(** The call with the default bound, guarded by [is not None] where the field is optional. *)
Definition _validate_short (v path : str) : res unit :=
  _validate_identifier v path MAX_IDENTIFIER_LENGTH.
Definition _validate_optional (v : option str) (path : str) : res unit :=
  match v with None => Ok tt | Some s => _validate_short s path end.

Definition _validate_avg_identifier (v path : str) : res unit :=
  _ ← _validate_short v path;
  fail_if (negb (fullmatch _AVG v)) INVALID_TYPE
    (path ++ lit " must be an AVG advisory identifier").

Definition _validate_error (error : ErrorInfo) : res unit :=
  _validate_identifier (message error) (lit "error.message") MAX_ERROR_MESSAGE_LENGTH.

Definition _validate_cause (cause : option ErrorInfo) : res unit :=
  match cause with None => Ok tt | Some e => _validate_error e end.

Definition _validate_nonnegative (v : Z) (path : str) : res unit :=
  fail_if (v <? 0) INVALID_TYPE (path ++ lit " must be a non-negative exact integer").

(** A Python [int] is exact: the tests for [bool] are vacuous on a [Z]. *)
Definition _validate_metadata (m : Meta) : res unit :=
  _ ← fail_if (PROTOCOL_VERSION <? protocol_version_of m) PROTOCOL_VERSION_FUTURE
        (lit "protocolVersion is newer than this helper");
  _ ← fail_if (negb (protocol_version_of m =? PROTOCOL_VERSION)) PROTOCOL_VERSION_INVALID
        (lit "protocolVersion is unsupported");
  _validate_short (generation_id m) (lit "generationId").

Definition _validate_kev (known : bool) (status : KevStatus) (prov : option Provenance) : res unit :=
  match status with
  | LISTED => fail_if (negb known || bool_decide (prov = None)) INVALID_ENVELOPE
                (lit "listed KEV finding is inconsistent")
  | NOT_LISTED => fail_if (known || bool_decide (prov = None)) INVALID_ENVELOPE
                    (lit "not-listed KEV finding is inconsistent")
  | KEV_UNAVAILABLE => fail_if (known || bool_decide (prov <> None)) INVALID_ENVELOPE
                     (lit "unavailable KEV finding is inconsistent")
  end.

Definition _is_arch_source (source : ItemSource) : bool := bool_decide (source = IS_ARCH).

Definition _validate_finding (group_id : str) (f : SecurityFinding) : res unit :=
  _ ← fail_if (bool_decide (finding_item_id f <> group_id)) INVALID_ENVELOPE
        (lit "security finding ID does not match its group");
  _ ← _validate_avg_identifier (finding_id f) (lit "finding.id");
  _ ← _validate_avg_identifier (advisory_id f) (lit "finding.advisoryId");
  _ ← fail_if (bool_decide (finding_id f <> advisory_id f)) INVALID_ENVELOPE
        (lit "finding.id must equal finding.advisoryId");
  _ ← _validate_short (advisory_type f) (lit "finding.type");
  _ ← _validate_optional (installed_version f) (lit "finding.installedVersion");
  _validate_kev (known_exploited f) (kev_status f) (kev_provenance f).

Definition _validate_group (by_id : gmap str ItemSource) (g : SecurityFindingGroup) : res unit :=
  _ ← fail_if (match by_id !! group_item_id g with
               | Some s => negb (_is_arch_source s)
               | None => false
               end) INVALID_ENVELOPE (lit "security findings must attach to an Arch item");
  _ ← fail_if (negb (startswith (group_item_id g) (lit "arch:"))) INVALID_ENVELOPE
        (lit "security findings must use an Arch item ID");
  _ ← fail_if (match group_findings g with [] => true | _ => false end) INVALID_ENVELOPE
        (lit "security finding groups cannot be empty");
  _ ← fail_if (negb (unique (finding_id <$> group_findings g))) DUPLICATE_FINDING_ID
        (lit "security finding IDs must be unique");
  for_each (_validate_finding (group_item_id g)) (group_findings g).

(** [{item.item_id: item.source for item in items}]: a later item replaces an earlier one. *)
Definition source_by_item_id (its : list NormalizedItem) : gmap str ItemSource :=
  list_to_map (reverse ((fun i => (item_id i, item_source i)) <$> its)).

Definition _validate_groups (groups : list SecurityFindingGroup) (its : list NormalizedItem) : res unit :=
  _ ← fail_if (negb (unique (group_item_id <$> groups))) INVALID_ENVELOPE
        (lit "security finding groups must be unique");
  for_each (_validate_group (source_by_item_id its)) groups.

Definition _validate_item (i : NormalizedItem) : res unit :=
  _ ← fail_if (watch_armed i && bool_decide (watch_mode i <> TEMPORARY)) INVALID_ENVELOPE
        (lit "only temporary watches can be armed");
  _ ← _validate_short (item_id i) (lit "item.id");
  _ ← _validate_short (label i) (lit "item.label");
  _ ← _validate_optional (installed_fingerprint i) (lit "item.installedFingerprint");
  _validate_optional (candidate_fingerprint i) (lit "item.candidateFingerprint").

Definition _validate_items (its : list NormalizedItem) : res unit :=
  _ ← fail_if (negb (unique (item_id <$> its))) DUPLICATE_ITEM_ID (lit "item IDs must be unique");
  for_each _validate_item its.

(** [len(set(xs)) != len(xs) or set(xs) != set(Enum)] *)
Definition each_member_once {A} `{StrEnum A} (l : list A) : bool :=
  Nat.eqb (size (list_to_set l : gset A)) (length l)
  && bool_decide ((list_to_set l : gset A) = all_members A).

Definition _validate_scopes (s : SourceHealth) : res unit :=
  match sh_scopes s with
  | [] => Ok tt
  | scopes =>
      _ ← fail_if (bool_decide (sh_source s <> SN_FLATPAK)) INVALID_ENVELOPE
            (lit "only Flatpak supports scoped source health");
      _ ← fail_if (negb (each_member_once (sc_scope <$> scopes))) INVALID_ENVELOPE
            (lit "Flatpak source scopes are incomplete");
      for_each (fun c => _validate_cause (sc_cause c)) scopes
  end.

Definition _validate_sources (srcs : list SourceHealth) : res unit :=
  _ ← fail_if (negb (each_member_once (sh_source <$> srcs))) INVALID_ENVELOPE
        (lit "snapshot.sources must contain each source once");
  for_each (fun s => _ ← _validate_cause (sh_cause s); _validate_scopes s) srcs.

Definition _validate_inventory_source (s : ItemSource) : res unit :=
  match s with
  | IS_OMARCHY => fail INVALID_ENVELOPE (lit "inventory source is unsupported")
  | IS_ARCH | IS_AUR | IS_FLATPAK | IS_MISE => Ok tt
  end.

Definition _validate_inventory (p : InventoryPayload) : res unit :=
  _ ← _validate_inventory_source (inv_source p);
  _ ← _validate_nonnegative (inv_total p) (lit "inventory.total");
  _ ← fail_if (inv_total p <? len (inv_items p)) INVALID_ENVELOPE
        (lit "inventory.total is smaller than inventory.items");
  _ ← _validate_items (inv_items p);
  fail_if (existsb (fun i => bool_decide (item_source i <> inv_source p)) (inv_items p))
    INVALID_ENVELOPE (lit "inventory items must match inventory.source").

Definition _validate_snapshot (p : SnapshotPayload) : res unit :=
  _ ← _validate_sources (sources p);
  _ ← _validate_items (items p);
  _ ← _validate_groups (findings p) (items p);
  _ ← _validate_nonnegative (total_updates (summary_of p)) (lit "summary.totalUpdates");
  _ ← _validate_nonnegative (watched_updates (summary_of p)) (lit "summary.watchedUpdates");
  _ ← _validate_nonnegative (security_findings (summary_of p)) (lit "summary.securityFindings");
  _validate_nonnegative (degraded_sources (summary_of p)) (lit "summary.degradedSources").

Definition validate_response (r : Response) : res unit :=
  _ ← _validate_metadata (response_meta r);
  match r with
  | RSnapshot r => _validate_snapshot (snap_payload r)
  | RInventory r => _validate_inventory (inv_payload r)
  | RStar _ p =>
      _ ← _validate_short (star_item_id p) (lit "star-result.itemId");
      fail_if (star_armed p && bool_decide (star_mode p <> TEMPORARY)) INVALID_ENVELOPE
        (lit "only temporary star results can be armed")
  | RError _ e => _validate_error e
  end.

(** ** What a valid response is *)

Definition bounded_text (n : Z) (s : str) : Prop := 1 <= len s <= n.
Abbreviation short_text := (bounded_text MAX_IDENTIFIER_LENGTH).
Abbreviation cause_ok c := (from_option (fun e => bounded_text MAX_ERROR_MESSAGE_LENGTH (message e)) True c).
Abbreviation optional_text v := (from_option short_text True v).
(* ===== verification/Codec.v ===== *)
(** * Field readers invert field writers

    What each reader of [Fields] returns on the JSON value [Wire] writes for a field, and
    the tactic that runs a record parser on an encoded record. *)

From S2P Require Import Prelude PyStr Calendar Models Json Fields Validation Wire.

Open Scope Z_scope.

Lemma bind_Ok_l {A B} (a : A) (k : A -> res B) : (Ok a ≫= k) = k a.
Proof. done. Qed.

Lemma enum_JEnum {A} `{StrEnum A} (a : A) path : enum (JEnum a) path = Ok a.
Proof. unfold enum, JEnum. simpl. by rewrite enum_of_value. Qed.

Lemma optional_string_JOpt v path : optional_string (JOpt JStr v) path = Ok v.
Proof. by destruct v. Qed.

Lemma optional_JOpt {A} (w : A -> json) (f : json -> res A) v :
  (forall a, w a <> JNull) -> (forall a, v = Some a -> f (w a) = Ok a) ->
  optional f (JOpt w v) = Ok v.
Proof.
  intros Hw Hf. destruct v as [a|]; [|done]. simpl. specialize (Hw a).
  pose proof (Hf a eq_refl) as E. destruct (w a); try done; simpl; by rewrite E.
Qed.

Lemma mapM_inverse {A} (w : A -> json) (f : json -> res A) l :
  Forall (fun a => f (w a) = Ok a) l -> mapM f (w <$> l) = Ok l.
Proof.
  intros H. rewrite mapM_map. rewrite (mapM_ret _ id); [by rewrite list_fmap_id|].
  intros x Hx. rewrite Forall_forall in H. by apply H.
Qed.

Lemma nonnegative_JInt z path : 0 <= z -> nonnegative_int (JInt z) path = Ok z.
Proof. intros Hz. simpl. by destruct (Z.ltb_spec z 0); [lia|]. Qed.

Lemma bounded_JStr s path n : bounded_text n s -> bounded_string (JStr s) path n = Ok s.
Proof.
  unfold bounded_string, out_of_bounds, bounded_text, len. simpl. intros H.
  rewrite bool_decide_false by (intros ->; simpl in H; lia). by destruct (Z.ltb_spec n (Z.of_nat (length s))); [lia|].
Qed.

Lemma timestamp_inverse `{IsoDialect} d v path :
  Wire._timestamp d = Ok v -> in_range d -> timestamp v path = Ok d.
Proof.
  destruct d as [us utc]. rewrite timestamp_Ok. intros [Hu ->] Hr. simpl in Hu. subst utc.
  unfold timestamp. rewrite timestamp_text_utc. cbn [string]. rewrite bind_Ok_l.
  assert (length (iso_body us ++ lit "Z") = 27%nat) as Hlen by (by rewrite length_app, length_iso_body).
  unfold len. rewrite Hlen, endswith_app, lookup_app_l by (rewrite length_iso_body; lia).
  rewrite iso_body_T, bool_decide_true by done. simpl (_ || _).
  rewrite take_app_le by (rewrite length_iso_body; lia).
  rewrite take_ge by (rewrite length_iso_body; lia). simpl. by rewrite fromisoformat_body.
Qed.

(** Runs a parser on an encoded record: the object test and each field look-up compute,
    the readers are closed by the lemmas above and by [tac]. *)
Ltac parse_fields tac :=
  repeat first
    [ match goal with
      | |- context [field ?r ?n] =>
          let t := eval hnf in (field r n) in change (field r n) with t
      | |- context [reader ?v ?p ?l] =>
          let t := eval hnf in (reader v p l) in
          let t := match t with Ok ?x => t end in change (reader v p l) with t
      | |- context [dict_mem ?d ?n] =>
          let t := eval vm_compute in (dict_mem d n) in
          let t := match t with true => t | false => t end in change (dict_mem d n) with t
      end
    | rewrite bind_Ok_l | rewrite enum_JEnum | rewrite optional_string_JOpt
    | progress cbn [identifier string boolean list_value rd_value]
    | tac ].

═══

Look back at the entries above. Retype the line with "<$> groups))) INVALID_ENVELOPE", the line with "for_each (_validate_group (source_by_item_id", and all lines in between.

* PROBLEM SOLUTION:
  _ ← fail_if (negb (unique (group_item_id <$> groups))) INVALID_ENVELOPE
        (lit "security finding groups must be unique");
  for_each (_validate_group (source_by_item_id its)) groups.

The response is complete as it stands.